The time seemed interminable, and as mother and son sat waiting, every word spoken in the next room sounded like a moan from the injured man.
Mrs Winthorpe's face appeared to be that of a woman ten years older, and her agony was supreme; but like a true wife and tender mother--ah, how little we think of what a mother's patience and self-denial are when we are young!--she devoted her whole energies to administering comfort to her sorely-tried son.
A dozen times over Dick felt that he could not keep the secret that troubled him--that he must tell his mother his suspicions and ask her advice; but so sure as he made up his mind to speak, the fear that he might be wrong troubled him, and he forebore.
Then began the whole struggle again, and at last he was nearer than ever to confiding his horrible belief in their neighbour's treachery, when the doctor suddenly appeared.

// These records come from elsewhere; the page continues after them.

(** * Dendron tree utilities and sidebar resolution

    A shallow embedding of [packages/common-all/src/util/treeUtil.ts]
    (class [TreeUtils]) and of the sidebar resolver that accompanies it
    ([defaultSidebarItemsGenerator], [processSiderbar], [processSidebars],
    [getPriorityVaults]), followed by the properties established for them.

    Conventions of the embedding:
    - a JavaScript object used as a dictionary whose enumeration order is
      observable ([Object.values], [Object.entries]) is an association list
      in enumeration order; dictionaries that are only read and written by
      key ([child2parent], [notesLabelById]) are [gmap]s;
    - [undefined] is [None]; a value that can be [null] as well as
      [undefined] is a nested option;
    - a note dictionary is a plain object: a read [noteDict[key]] finds the
      dictionary's own property [key] or, failing that, the member of that
      name which every object inherits from [Object.prototype] ([member]);
    - a string is a sequence of UTF-16 code units below 256, one per
      character of Rocq's [string], compared unit by unit as [<] and [===]
      compare strings;
    - a function that can [throw] returns an [outcome]; recursion that
      follows the note graph (which may be cyclic) is driven by fuel, and
      [OutOfFuel] is kept apart from every exception. Where the recursion
      of the program does not end, the host ends it with a stack overflow
      error; the embedding leaves that error out, and such a call is
      [OutOfFuel] for every amount of fuel. *)

From Stdlib Require Import ZArith List String Ascii Bool Lia Permutation Sorted.
From stdpp Require Import base option gmap strings list.
Import ListNotations.

Local Open Scope string_scope.
Local Open Scope list_scope.

Set Warnings "-register-all".

(** ** JavaScript and lodash primitives *)

Module Js.

(** [s.split(sep)] for a one-character separator. *)
Fixpoint split (sep : ascii) (s : string) : list string :=
  match s with
  | EmptyString => [EmptyString]
  | String c rest =>
      if Ascii.eqb c sep then EmptyString :: split sep rest
      else match split sep rest with
           | [] => [String c EmptyString]
           | seg :: segs => String c seg :: segs
           end
  end.

(** [_.last(xs)] and [xs[xs.length - 1]]. *)
Fixpoint last {A} (xs : list A) : option A :=
  match xs with
  | [] => None
  | [x] => Some x
  | _ :: xs' => last xs'
  end.

(** The lower-case mapping of one code unit below 256: the letters [A] to
    [Z] and the upper-case letters of the Latin-1 supplement (192 to 222,
    the multiplication sign 215 excepted) move up by 32, every other unit
    is its own lower case. *)
Definition lowerCodeUnit (c : ascii) : ascii :=
  let n := nat_of_ascii c in
  if ((65 <=? n)%nat && (n <=? 90)%nat)
     || ((192 <=? n)%nat && (n <=? 222)%nat && negb (n =? 215)%nat)
  then ascii_of_nat (n + 32) else c.

(** [s.toLowerCase()]. *)
Fixpoint toLowerCase (s : string) : string :=
  match s with
  | EmptyString => EmptyString
  | String c rest => String (lowerCodeUnit c) (toLowerCase rest)
  end.

(** [s.startsWith(p)]. *)
Definition startsWith (s p : string) : bool := String.prefix p s.

(** [a.localeCompare(b)]. The collation is the host's and not part of the
    program; it is taken to be the order of the code units, with which the
    host agrees on names made of lower-case ASCII letters. For other names
    (upper case, accents) the host may order two siblings the other way
    round. *)
Definition localeCompare (a b : string) : comparison := String.compare a b.

(** [xs.join(",")], the conversion a template literal applies to an array. *)
Definition join (xs : list string) : string := String.concat "," xs.

(** lodash's [compareAscending] on values of one primitive type:
    [undefined] sorts after every defined value. *)
Definition compareAscending {A} (cmp : A → A → comparison)
    (value other : option A) : comparison :=
  match value, other with
  | Some v, Some o => cmp v o
  | None, Some _ => Gt
  | Some _, None => Lt
  | None, None => Eq
  end.

(** One step of lodash's [compareMultiple]: the first criterion that
    distinguishes the two objects decides. *)
Definition thenCompare (c1 c2 : comparison) : comparison :=
  match c1 with
  | Eq => c2
  | _ => c1
  end.

Section Sort.
Context {A : Type} (cmp : A → A → comparison).

Fixpoint insertSorted (x : A) (l : list A) : list A :=
  match l with
  | [] => [x]
  | y :: l' =>
      match cmp x y with
      | Gt => y :: insertSorted x l'
      | _ => x :: l
      end
  end.

(** [xs.sort(cmp)] and the ordering step of [_.sortBy]: both are stable,
    so elements that compare equal keep their input order. *)
Definition sort (l : list A) : list A := foldr insertSorted [] l.
End Sort.

(** [[...new Set(xs)]]: the first occurrence of each element, in order. *)
Fixpoint uniq (xs : list string) : list string :=
  match xs with
  | [] => []
  | x :: xs' => x :: List.filter (fun y => negb (String.eqb y x)) (uniq xs')
  end.

(** [xs.splice(xs.indexOf(x), 1)] for an [x] that occurs in [xs]. *)
Fixpoint removeFirst (x : string) (xs : list string) : list string :=
  match xs with
  | [] => []
  | y :: xs' => if String.eqb y x then xs' else y :: removeFirst x xs'
  end.

Definition dquote : string := String (ascii_of_nat 34) EmptyString.
Definition backtick : string := String (ascii_of_nat 96) EmptyString.

End Js.

(** ** Errors and control flow *)

Inductive ERROR_STATUS := DOES_NOT_EXIST | INVALID_CONFIG.

Record DendronError := mkDendronError {
  message : string;
  status : option ERROR_STATUS;
  payload : option (list string)
}.

Definition createFromStatus (msg : string) (st : ERROR_STATUS) : DendronError :=
  mkDendronError msg (Some st) None.

(** What a [throw] carries, and what a [Result] holds as its error: a
    [DendronError], or the [TypeError] the runtime raises when a property
    of [undefined] is read. *)
Inductive Thrown :=
| ThrowDendron (e : DendronError)
| ThrowTypeError.

Inductive outcome (A : Type) :=
| Done (a : A)
| Throw (e : Thrown)
| OutOfFuel.
Arguments Done {A} a.
Arguments Throw {A} e.
Arguments OutOfFuel {A}.

#[global] Instance outcome_ret : MRet outcome := fun _ a => Done a.
#[global] Instance outcome_bind : MBind outcome := fun _ _ f m =>
  match m with
  | Done a => f a
  | Throw e => Throw e
  | OutOfFuel => OutOfFuel
  end.

#[global] Instance outcome_fmap : FMap outcome := fun _ _ f m =>
  match m with
  | Done a => Done (f a)
  | Throw e => Throw e
  | OutOfFuel => OutOfFuel
  end.

(** neverthrow's [Result]. *)
Inductive Result (E A : Type) :=
| ok (a : A)
| err (e : E).
Arguments ok {E A} a.
Arguments err {E A} e.

(** [Result.combine]: the values of all results, or the first error. *)
Fixpoint combine {E A} (rs : list (Result E A)) : Result E (list A) :=
  match rs with
  | [] => ok []
  | ok a :: rs' =>
      match combine rs' with
      | ok l => ok (a :: l)
      | err e => err e
      end
  | err e :: _ => err e
  end.

(** ** Data model *)

Record DVault := mkVault {
  vault_name : option string;
  fsPath : string
}.

(** The front matter fields the code reads from [note.custom]. *)
Record Custom := mkCustom {
  nav_order : option Z;
  nav_exclude : option bool;
  sort_order : option string
}.

Record NoteProps := mkNote {
  note_id : string;
  note_fname : string;
  note_title : string;
  note_children : list string;
  note_vault : DVault;
  note_stub : bool;
  note_schema : bool;
  note_custom : option Custom;
  note_updated : Z
}.

(** [NotePropsByIdDict]: the own properties of the dictionary, in
    enumeration order. *)
Definition NotePropsByIdDict := list (string * NoteProps).

(** The note stored under [key], if the dictionary has such a property of
    its own. *)
Definition get (noteDict : NotePropsByIdDict) (key : string) : option NoteProps :=
  snd <$> List.find (fun kv => String.eqb (fst kv) key) noteDict.

(** The names of the members of [Object.prototype], which every plain
    object inherits. *)
Definition objectPrototype : list string :=
  [ "constructor"; "__defineGetter__"; "__defineSetter__"; "hasOwnProperty";
    "__lookupGetter__"; "__lookupSetter__"; "isPrototypeOf";
    "propertyIsEnumerable"; "toString"; "valueOf"; "__proto__";
    "toLocaleString" ].

Definition inherited (key : string) : bool :=
  existsb (String.eqb key) objectPrototype.

(** What the read [noteDict[key]] yields: the note stored under [key]; or,
    when there is none and [key] names a member of [Object.prototype], that
    member; or [undefined]. An inherited member is a function (for
    [__proto__], the prototype itself): it is neither [undefined] nor
    falsy, and none of the fields of a note is defined on it. *)
Inductive Member :=
| Own (note : NoteProps)
| Inherited
| NoMember.

Definition member (noteDict : NotePropsByIdDict) (key : string) : Member :=
  match get noteDict key with
  | Some note => Own note
  | None => if inherited key then Inherited else NoMember
  end.

(** The property key an id stands for when it indexes an object: the id
    itself, and the string [undefined] for an id that is [undefined]. *)
Definition propertyKey (id : option string) : string := default "undefined" id.

(** [Object.values(notes)]. *)
Definition values (noteDict : NotePropsByIdDict) : list NoteProps := map snd noteDict.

Dick rose from where he had been kneeling by his mother's side, and she started from her seat to grasp the doctor's hand.

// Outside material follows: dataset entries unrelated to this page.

(** * transformer_diffusion14: forward-pass wiring, conditioning dropout,
      initialisation and gradient scaling

    A shallow embedding of
    [codes/models/audio/music/transformer_diffusion14.py].

    Conventions.
    - Scalars are exact rationals ([Qc]); floating-point rounding of tensor
      values, NaN and infinities are outside the model.  The index
      arithmetic of the interpolation is single precision, as in the
      framework ([round_f32]).
    - A rank-3 tensor (batch, channel, position) is a nested list.  Its
      extents are read off the first element of each level, so a tensor with
      an empty batch is the empty list.
    - Python exceptions are the [Raise] case of [result]; the global random
      generator of the framework is threaded explicitly ([Rng]).
    - Device placement, dtype casts, autocast and activation checkpointing
      do not change values and are not modelled. *)

From Stdlib Require Import String Bool Arith Lia ZArith QArith Qcanon Qround List.
Import ListNotations.

Set Implicit Arguments.

(* ===================================================================== *)
(** ** Exceptions and the generator monad *)
(* ===================================================================== *)

Inductive exn : Type :=
| AttributeError
| ValueError
| AssertionError
| TypeError
| RuntimeError.

Inductive result (A : Type) : Type :=
| Ok (a : A)
| Raise (e : exn).

Arguments Ok {A} a.
Arguments Raise {A} e.

Definition rbind {A B} (r : result A) (k : A -> result B) : result B :=
  match r with
  | Ok a => k a
  | Raise e => Raise e
  end.

(** Collect a list of results, left to right; the first exception wins. *)
Fixpoint sequence {A} (l : list (result A)) : result (list A) :=
  match l with
  | [] => Ok []
  | r :: l' => rbind r (fun a => rbind (sequence l') (fun t => Ok (a :: t)))
  end.

(** The global generator: an infinite supply of uniform draws and a cursor. *)
Record Rng : Type := mkRng { stream : nat -> Qc; pos : nat }.

Definition advance (n : nat) (g : Rng) : Rng :=
  {| stream := stream g; pos := pos g + n |}.

Definition M (A : Type) : Type := Rng -> result (A * Rng).

Definition ret {A} (a : A) : M A := fun g => Ok (a, g).

Definition bind {A B} (c : M A) (k : A -> M B) : M B :=
  fun g => match c g with
           | Ok (a, g') => k a g'
           | Raise e => Raise e
           end.

Definition raise {A} (e : exn) : M A := fun _ => Raise e.

Definition lift {A} (r : result A) : M A :=
  fun g => match r with
           | Ok a => Ok (a, g)
           | Raise e => Raise e
           end.

Declare Scope gen_scope.
Delimit Scope gen_scope with gen.
Notation "x <- c ;; k" := (bind c (fun x => k))
  (at level 61, c at next level, right associativity) : gen_scope.
Notation "x <~ c ;; k" := (rbind c (fun x => k))
  (at level 61, c at next level, right associativity) : gen_scope.
Local Open Scope gen_scope.

Fixpoint mapM {A B} (f : A -> M B) (l : list A) : M (list B) :=
  match l with
  | [] => ret []
  | a :: l' => b <- f a ;; t <- mapM f l' ;; ret (b :: t)
  end.

(** One uniform draw. *)
Definition draw : M Qc :=
  fun g => Ok (stream g (pos g), advance 1 g).

(** [torch.rand((n, 1, 1))]: [n] consecutive draws. *)
Definition draws_of (g : Rng) (n : nat) : list Qc :=
  map (stream g) (seq (pos g) n).

Definition torch_rand (n : nat) : M (list Qc) :=
  fun g => Ok (draws_of g n, advance n g).

(* ===================================================================== *)
(** ** Scalars *)
(* ===================================================================== *)

(** Round half to even of [n / d], for [d > 0]. *)
Definition round_half_even (n d : Z) : Z :=
  let q := (n / d)%Z in
  let r := (n mod d)%Z in
  if (2 * r <? d)%Z then q
  else if (d <? 2 * r)%Z then (q + 1)%Z
  else if Z.even q then q else (q + 1)%Z.

(** The single-precision number nearest to [a / b] (24-bit significand,
    ties to even).  [a * 2^s / b] lies between [2^23] and [2^25]; it is
    rounded to a multiple of [unit].  The exponent is not bounded: tensor
    extents reach neither overflow nor subnormal numbers. *)
Definition round_f32_pos (a b : positive) : Q :=
  let e := (Z.log2 (Zpos a) - Z.log2 (Zpos b))%Z in
  let s := (24 - e)%Z in
  let num := (Zpos a * 2 ^ Z.max s 0)%Z in
  let den := (Zpos b * 2 ^ Z.max (- s) 0)%Z in
  let unit := if (2 ^ 24 * den <=? num)%Z then 2%Z else 1%Z in
  let m := round_half_even num (den * unit) in
  (m * unit * 2 ^ Z.max (- s) 0)%Z # Z.to_pos (2 ^ Z.max s 0).

(** [float(x)]. *)
Definition round_f32 (x : Q) : Q :=
  match Qnum x with
  | Z0 => 0%Q
  | Zpos a => round_f32_pos a (Qden x)
  | Zneg a => (- round_f32_pos a (Qden x))%Q
  end.

Definition f32_of_nat (n : nat) : Q := round_f32 (inject_Z (Z.of_nat n)).

Local Open Scope Qc_scope.

Definition Qcltb (a b : Qc) : bool :=
  match a ?= b with
  | Lt => true
  | _ => false
  end.

Definition Qcsum (l : list Qc) : Qc := fold_right Qcplus 0 l.

Definition Qc_of_nat (n : nat) : Qc := Q2Qc (inject_Z (Z.of_nat n)).

(* ===================================================================== *)
(** ** Tensors *)
(* ===================================================================== *)

Definition tensor1 (A : Type) : Type := list A.
Definition tensor2 (A : Type) : Type := list (list A).
Definition tensor3 (A : Type) : Type := list (list (list A)).

Definition Vec : Type := tensor1 Qc.
Definition Mat : Type := tensor2 Qc.
Definition Tensor3 : Type := tensor3 Qc.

She did not speak, but her eyes asked the one great question of her heart, and then, as the doctor's hard sour face softened and he smiled, Mrs Winthorpe uttered a piteous sigh and clasped her hands together in thankfulness to Heaven.
"Then he is not very bad, doctor ?" cried Dick joyfully.

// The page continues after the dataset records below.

(** Lines 1812-1828, the batched shape of a ragged input. *)
Definition ragged_shape_loop (name : string) (requests : list TRITONBACKEND_Request)
  : Cycle Z :=
  let* _ :=
    for_each
      (fun idx request =>
         match TRITONBACKEND_RequestInput request name with
         | inr input => respond idx None ;; respond idx (in_properties_err input)
         | inl e => respond idx (Some e) ;; respond idx (in_properties_err (unset_input e))
         end)
      0 requests in
  cy_ret
    (fold_left
       (fun acc request =>
          match TRITONBACKEND_RequestInput request name with
          | inr input => acc + GetElementCount (in_shape input)
          | inl e => acc + GetElementCount (in_shape (unset_input e))
          end)
       requests 0).

(** Lines 1848-1876 and 1945-1974: a new tensor, or the end of the cycle
    when the engine cannot create it. *)
Definition new_input_tensor (env : Env) (request_count : nat) (name tensor_name : string)
    (datatype : TRITONSERVER_DataType) (shape : list Z) : Cycle (list (list byte)) :=
  match TRITONTF_TensorNew env tensor_name (ConvertDataType_srv datatype) shape with
  | Some tensor => cy_ret tensor
  | None =>
      send_remaining_and_return request_count
        (TRITONSERVER_ErrorNew TRITONSERVER_ERROR_INTERNAL
           ("failed to create input tensor '" +:+ name +:+ "' with shape " +:+
            backend_ShapeToString shape +:+ " and data type " +:+
            TRITONSERVER_DataTypeString datatype +:+
            " for '" +:+ Name env +:+ "'"))
  end.

Definition add_input_tensor (t : InputTensor) : Cycle unit :=
  fun st => (Some tt, mkPR (pr_responses st) (pr_trace st) (pr_cuda_copy st)
                        (t :: pr_input_tensors st) (pr_string_outputs st)).
(** X8.  A divergence window of 0 to 26 weeks, or an extreme window of 0
    weeks, makes [detect_signals] raise [ValueError] on every Series of
    at least 2 records. *)
Theorem detector_narrow_windows_raise (data : list PositionRecord) (D E : Z) :
  0 <= D <= 26 ∨ E = 0 →
  2 <= len data →
  detect_signals data D E = Raise ValueError.
Proof.
  intros [HD| ->] Hlen.
  - apply detect_signals_narrow_raises; [assumption|].
    rewrite py_slice_window by lia. unfold len. rewrite length_take.
    unfold len in Hlen. lia.
  - destruct (detect_signals data D 0) as [r|e] eqn:H.
    + exfalso. apply detect_signals_Ok in H as [[Hlt _]|[_ H]]; [lia|].
      destruct H as (current & bd & sd & eb & es & Hcur & He & _).
      unfold extreme_flags in He. rewrite Hcur in He.
      cbn [mbind result_bind] in He.
      rewrite py_slice_window in He by lia.
      replace (Z.to_nat (Z.min 0 (len data))) with 0%nat in He
        by (unfold len; lia).
      discriminate He.
    + now apply detect_signals_Raise in H as [_ ->].
Qed.

Lemma detector_narrow_windows_raise_witness :
  detect_signals scenario_D 26 156 = Raise ValueError.
Proof.
  apply (detector_narrow_windows_raise scenario_D 26 156).
  - left. lia.
  - vm_compute. congruence.
Defined.
Lemma use_after_free_raises_error_witness :
  let s := store (memory_size_fence + 2) 33
             (cspec_free (Ptr memory_size_fence) (allocated 5 first_test)) in
  table_written s = true
  /\ memory_error (memory_final_checks s) = true.
Proof.
  intros s.
  assert (H0 : table_written s = true) by (vm_compute; reflexivity).
  split; [exact H0|].
  assert (H1 : test_in_progress s = true) by (vm_compute; reflexivity).
  assert (H2 : 0 <= 0 < memory_records_size s) by (vm_compute; split; congruence).
  assert (H3 : is_free (memory_records s 0) = true) by (vm_compute; reflexivity).
  assert (H4 : 0 <= 2 < size (memory_records s 0)) by (vm_compute; split; congruence).
  assert (H5 : memory s (block (memory_records s 0) + memory_size_fence + 2)
               <> byte_F).
  { vm_compute. discriminate. }
  destruct (use_after_free_raises_error s 0 2 H1 H0 H2 H3 H4 H5) as [R _].
  exact R.
Defined.

#[local] Transparent copy.

Lemma copy_step (k : nat) (m : Z -> Z) (a t : Z) :
  copy m a t (S k) = copy (upd m a (m t)) (a + 1) (t + 1) k.
Proof. reflexivity. Qed.

#[local] Opaque copy.

Lemma copy_forward (n : nat) : forall (m : Z -> Z) (a t i : Z),
  a <= t ->
  a <= i < a + Z.of_nat n ->
  copy m a t n i = m (t + (i - a)).
Proof.
  induction n as [|k IH]; intros m a t i Hat Hi; [cbn in Hi; lia|].
  rewrite copy_step. rewrite Nat2Z.inj_succ in Hi.
  destruct (Z.eq_dec i a) as [->|Hne].
  - rewrite copy_out by lia. unfold upd. rewrite Z.eqb_refl. f_equal. lia.
  - rewrite IH by lia. unfold upd.
    destruct (Z.eqb_spec (t + 1 + (i - (a + 1))) a); [lia|]. f_equal. lia.
Qed.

"Yes, my boy, he is very bad indeed, and dangerously wounded," replied the doctor; "but, please God, I think I can pull him through." "Tell me--tell me!" faltered Mrs Winthorpe piteously.
"It is a painful thing to tell a lady," said the doctor kindly; "but I will explain.

Mrs Winthorpe, he has a terrible wound.

The bullet has passed obliquely through his chest; it was just within the skin at the back, and I have successfully extracted it.

As far as I can tell there is no important organ injured, but at present I am not quite sure.
Still I think I may say he is in no immediate danger." Mrs Winthorpe could not trust herself to speak, but she looked her thanks and glided toward the other room.
"Do not speak to him and do not let him speak," whispered the doctor.
"Everything depends upon keeping him perfectly still, so that nature may not be interrupted in doing her portion of the work." Mrs Winthorpe bowed her head in acquiescence, and with a promise that he would return later in the day the doctor departed.
Dick found, a short time after, that the news had been carried to the works at the drain, where Mr Marston was busy; and no sooner did that gentleman hear of the state of affairs than he hurried over to offer his sympathy to Mrs Winthorpe and Dick.
"I little thought that your father was to be a victim," he said to the latter as soon as they were alone.

"I have been trying my hand to fix the guilt upon somebody, but so far I have failed.